Ce raidissement algérien aux allures de capharnaüm, pour reprendre l’expression de Tebboune, avait un seul objectif. Faire pression sur la France pour qu’elle revienne sur sa décision sur le Sahara. Tous les moyens ont été utilisés pour parvenir à ce but. En vain. Dans toutes les discussions informelles entre Français et Algériens, Paris avait fait savoir que sa décision sur le Sahara marocain était irréversible. Et que si le régime algérien veut trouver une issue à cette tension entre les deux pays, il faut qu’il écarte définitivement cette hypothèse de sa négociation avec Paris.

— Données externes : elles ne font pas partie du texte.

Lemma suspend_resume_round_trip_witness :
  ∃ h s1, demo_host = Some h ∧ suspend_ioapic (io h) = Some s1 ∧
    ∃ s2, resume_ioapic s1⟨hw := λ _, (0, λ _, 0)⟩ = Some s2 ∧
      ∀ k info p, ioapic_array (io h) !! k = Some info → 0 ≤ p < nr_pins info →
        agrees (entry (addr info) p s2) (entry (addr info) p (io h)).
Proof.
  destruct demo_boot as (h & E & Hb).
  destruct (suspend_resume_round_trip 4 3 demo_chips demo_madt demo_descs h [] h Hb (Forall_nil_2 _) eq_refl)
    as (s1 & E1 & _ & H). destruct (H (λ _, (0, λ _, 0))) as (s2 & E2 & H2). exists h, s1.
  exact (conj E (conj E1 (ex_intro _ s2 (conj E2 H2)))).
Defined.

C’est ce que Tebboune semble avoir compris lors de sa récente sortie médiatique. Pour minimiser le niveau de cette crise entre la France et l’Algérie, il affirme qu’elle a été créée de toutes pièces. Oubliant au passage que c’est la réaction sanguine et épidémique de son régime qui a plongé la relation entre les deux pays dans cette dangereuse tension. Il poursuit en affirmant que la bonne relation entre Paris et Rabat ne dérange nullement le régime algérien et qu’il est de notoriété publique que la France a toujours soutenu l’option de l’autonomie. Ces deux affirmations annulent de facto les raisons de la colère algérienne.
Pour de nombreux observateurs, à défaut d’avoir réussi à convaincre, sous la menace et la pression, Paris de revenir sur sa décision de reconnaître la marocanité du Sahara, le régime algérien l’accepte et n’en fait plus une condition de normaliser ses relations. C’est une forme de reddition en rase campagne devant le refus français de reculer. Le régime algérien n’est pas à son premier essai dans ce domaine des reculades après avoir investi dans la menace.
L’exemple espagnol est parlant. Alger avait créé une crise sans précédent avec Madrid avant de revenir à la normale, en payant toutes les pénalités d’usage, sans que l’Espagne ne change de position sur le Sahara.
L’actuelle attitude de Tebboune à l’égard de Paris est révélatrice d’un véritable changement de stratégie à l’égard de Paris. Sans doute le fruit de deux facteurs. Le premier, l’arsenal de la réponse graduée promise par Retailleau, notamment en ce qui concerne l’imposition des visas sur les dignitaires du régime algérien et la possibilité d’examiner leurs biens mal acquis en France, a été très dissuasif.
Le second est l’impossible marche arrière de la diplomatie française sur la reconnaissance de la souveraineté du Maroc sur son Sahara et qui a rendu vaine, toute tentative de chantage et de menace. Ce double constat algérien a donné lieu au rétropédalage de Tebboune qui ne fait plus de l’affaire du Sahara marocain le point cardinal de son bras de fer avec Paris.